■ Exercise directions ■
Every record must reappear in the answer exactly as given.

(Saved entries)
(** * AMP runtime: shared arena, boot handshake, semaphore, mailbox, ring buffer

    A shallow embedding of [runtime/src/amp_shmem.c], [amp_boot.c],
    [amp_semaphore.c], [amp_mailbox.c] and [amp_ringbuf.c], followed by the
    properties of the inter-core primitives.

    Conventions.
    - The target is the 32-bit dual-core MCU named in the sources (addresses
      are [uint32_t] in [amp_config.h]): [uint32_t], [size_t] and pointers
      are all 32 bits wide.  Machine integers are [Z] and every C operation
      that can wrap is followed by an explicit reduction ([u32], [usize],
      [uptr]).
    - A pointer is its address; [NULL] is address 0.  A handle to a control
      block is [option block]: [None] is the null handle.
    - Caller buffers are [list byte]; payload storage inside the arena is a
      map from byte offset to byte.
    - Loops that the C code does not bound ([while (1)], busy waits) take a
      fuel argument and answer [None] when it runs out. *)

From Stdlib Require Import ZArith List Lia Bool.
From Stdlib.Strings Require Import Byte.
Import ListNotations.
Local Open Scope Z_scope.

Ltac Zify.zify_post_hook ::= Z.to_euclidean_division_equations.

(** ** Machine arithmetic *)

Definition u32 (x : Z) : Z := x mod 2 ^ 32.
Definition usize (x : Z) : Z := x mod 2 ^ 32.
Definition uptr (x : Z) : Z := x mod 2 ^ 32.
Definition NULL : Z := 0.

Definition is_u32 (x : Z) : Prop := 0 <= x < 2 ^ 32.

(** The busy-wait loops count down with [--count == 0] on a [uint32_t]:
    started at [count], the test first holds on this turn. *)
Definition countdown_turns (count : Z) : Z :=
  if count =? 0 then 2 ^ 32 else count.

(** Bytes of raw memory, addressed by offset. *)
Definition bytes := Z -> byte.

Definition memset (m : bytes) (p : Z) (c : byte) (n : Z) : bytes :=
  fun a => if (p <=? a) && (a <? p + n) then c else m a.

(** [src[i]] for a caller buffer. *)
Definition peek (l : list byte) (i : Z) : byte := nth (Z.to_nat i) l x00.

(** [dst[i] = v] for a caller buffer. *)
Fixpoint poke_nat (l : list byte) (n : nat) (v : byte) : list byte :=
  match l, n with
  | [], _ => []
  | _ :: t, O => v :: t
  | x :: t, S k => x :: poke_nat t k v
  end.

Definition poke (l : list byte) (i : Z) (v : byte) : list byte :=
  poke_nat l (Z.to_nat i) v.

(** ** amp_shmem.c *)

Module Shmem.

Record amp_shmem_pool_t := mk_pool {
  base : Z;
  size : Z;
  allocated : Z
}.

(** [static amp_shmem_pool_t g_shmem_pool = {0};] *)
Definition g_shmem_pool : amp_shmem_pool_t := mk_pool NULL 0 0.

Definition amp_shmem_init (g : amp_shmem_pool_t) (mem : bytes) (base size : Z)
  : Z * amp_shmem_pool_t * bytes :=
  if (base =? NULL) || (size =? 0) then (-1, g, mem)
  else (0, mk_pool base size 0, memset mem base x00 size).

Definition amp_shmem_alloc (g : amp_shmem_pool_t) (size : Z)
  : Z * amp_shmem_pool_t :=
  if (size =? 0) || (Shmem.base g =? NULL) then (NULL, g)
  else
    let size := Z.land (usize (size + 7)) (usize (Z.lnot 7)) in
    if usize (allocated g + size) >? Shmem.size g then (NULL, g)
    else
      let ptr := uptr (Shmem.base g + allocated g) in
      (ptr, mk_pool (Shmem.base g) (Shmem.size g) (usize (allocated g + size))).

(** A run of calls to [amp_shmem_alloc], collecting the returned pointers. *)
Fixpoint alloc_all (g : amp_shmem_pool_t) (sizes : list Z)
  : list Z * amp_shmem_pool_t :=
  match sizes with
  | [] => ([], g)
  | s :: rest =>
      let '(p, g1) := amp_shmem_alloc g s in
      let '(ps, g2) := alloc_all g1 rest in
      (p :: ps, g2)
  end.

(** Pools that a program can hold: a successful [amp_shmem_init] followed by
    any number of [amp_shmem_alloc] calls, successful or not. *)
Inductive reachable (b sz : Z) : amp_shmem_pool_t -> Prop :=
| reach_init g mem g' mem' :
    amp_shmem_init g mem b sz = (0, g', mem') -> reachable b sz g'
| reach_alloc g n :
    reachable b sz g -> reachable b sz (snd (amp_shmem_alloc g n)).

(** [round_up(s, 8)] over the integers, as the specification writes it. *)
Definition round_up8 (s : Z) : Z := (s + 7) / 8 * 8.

■ Response to the task ■
(** * AMP runtime: shared arena, boot handshake, semaphore, mailbox, ring buffer

    A shallow embedding of [runtime/src/amp_shmem.c], [amp_boot.c],
    [amp_semaphore.c], [amp_mailbox.c] and [amp_ringbuf.c], followed by the
    properties of the inter-core primitives.

    Conventions.
    - The target is the 32-bit dual-core MCU named in the sources (addresses
      are [uint32_t] in [amp_config.h]): [uint32_t], [size_t] and pointers
      are all 32 bits wide.  Machine integers are [Z] and every C operation
      that can wrap is followed by an explicit reduction ([u32], [usize],
      [uptr]).
    - A pointer is its address; [NULL] is address 0.  A handle to a control
      block is [option block]: [None] is the null handle.
    - Caller buffers are [list byte]; payload storage inside the arena is a
      map from byte offset to byte.
    - Loops that the C code does not bound ([while (1)], busy waits) take a
      fuel argument and answer [None] when it runs out. *)

From Stdlib Require Import ZArith List Lia Bool.
From Stdlib.Strings Require Import Byte.
Import ListNotations.
Local Open Scope Z_scope.

Ltac Zify.zify_post_hook ::= Z.to_euclidean_division_equations.

(** ** Machine arithmetic *)

Definition u32 (x : Z) : Z := x mod 2 ^ 32.
Definition usize (x : Z) : Z := x mod 2 ^ 32.
Definition uptr (x : Z) : Z := x mod 2 ^ 32.
Definition NULL : Z := 0.

Definition is_u32 (x : Z) : Prop := 0 <= x < 2 ^ 32.

(** The busy-wait loops count down with [--count == 0] on a [uint32_t]:
    started at [count], the test first holds on this turn. *)
Definition countdown_turns (count : Z) : Z :=
  if count =? 0 then 2 ^ 32 else count.

(** Bytes of raw memory, addressed by offset. *)
Definition bytes := Z -> byte.

Definition memset (m : bytes) (p : Z) (c : byte) (n : Z) : bytes :=
  fun a => if (p <=? a) && (a <? p + n) then c else m a.

(** [src[i]] for a caller buffer. *)
Definition peek (l : list byte) (i : Z) : byte := nth (Z.to_nat i) l x00.

(** [dst[i] = v] for a caller buffer. *)
Fixpoint poke_nat (l : list byte) (n : nat) (v : byte) : list byte :=
  match l, n with
  | [], _ => []
  | _ :: t, O => v :: t
  | x :: t, S k => x :: poke_nat t k v
  end.

Definition poke (l : list byte) (i : Z) (v : byte) : list byte :=
  poke_nat l (Z.to_nat i) v.

(** ** amp_shmem.c *)

Module Shmem.

Record amp_shmem_pool_t := mk_pool {
  base : Z;
  size : Z;
  allocated : Z
}.

(** [static amp_shmem_pool_t g_shmem_pool = {0};] *)
Definition g_shmem_pool : amp_shmem_pool_t := mk_pool NULL 0 0.

Definition amp_shmem_init (g : amp_shmem_pool_t) (mem : bytes) (base size : Z)
  : Z * amp_shmem_pool_t * bytes :=
  if (base =? NULL) || (size =? 0) then (-1, g, mem)
  else (0, mk_pool base size 0, memset mem base x00 size).

Definition amp_shmem_alloc (g : amp_shmem_pool_t) (size : Z)
  : Z * amp_shmem_pool_t :=
  if (size =? 0) || (Shmem.base g =? NULL) then (NULL, g)
  else
    let size := Z.land (usize (size + 7)) (usize (Z.lnot 7)) in
    if usize (allocated g + size) >? Shmem.size g then (NULL, g)
    else
      let ptr := uptr (Shmem.base g + allocated g) in
      (ptr, mk_pool (Shmem.base g) (Shmem.size g) (usize (allocated g + size))).

(** A run of calls to [amp_shmem_alloc], collecting the returned pointers. *)
Fixpoint alloc_all (g : amp_shmem_pool_t) (sizes : list Z)
  : list Z * amp_shmem_pool_t :=
  match sizes with
  | [] => ([], g)
  | s :: rest =>
      let '(p, g1) := amp_shmem_alloc g s in
      let '(ps, g2) := alloc_all g1 rest in
      (p :: ps, g2)
  end.

(** Pools that a program can hold: a successful [amp_shmem_init] followed by
    any number of [amp_shmem_alloc] calls, successful or not. *)
Inductive reachable (b sz : Z) : amp_shmem_pool_t -> Prop :=
| reach_init g mem g' mem' :
    amp_shmem_init g mem b sz = (0, g', mem') -> reachable b sz g'
| reach_alloc g n :
    reachable b sz g -> reachable b sz (snd (amp_shmem_alloc g n)).

(** [round_up(s, 8)] over the integers, as the specification writes it. *)
Definition round_up8 (s : Z) : Z := (s + 7) / 8 * 8.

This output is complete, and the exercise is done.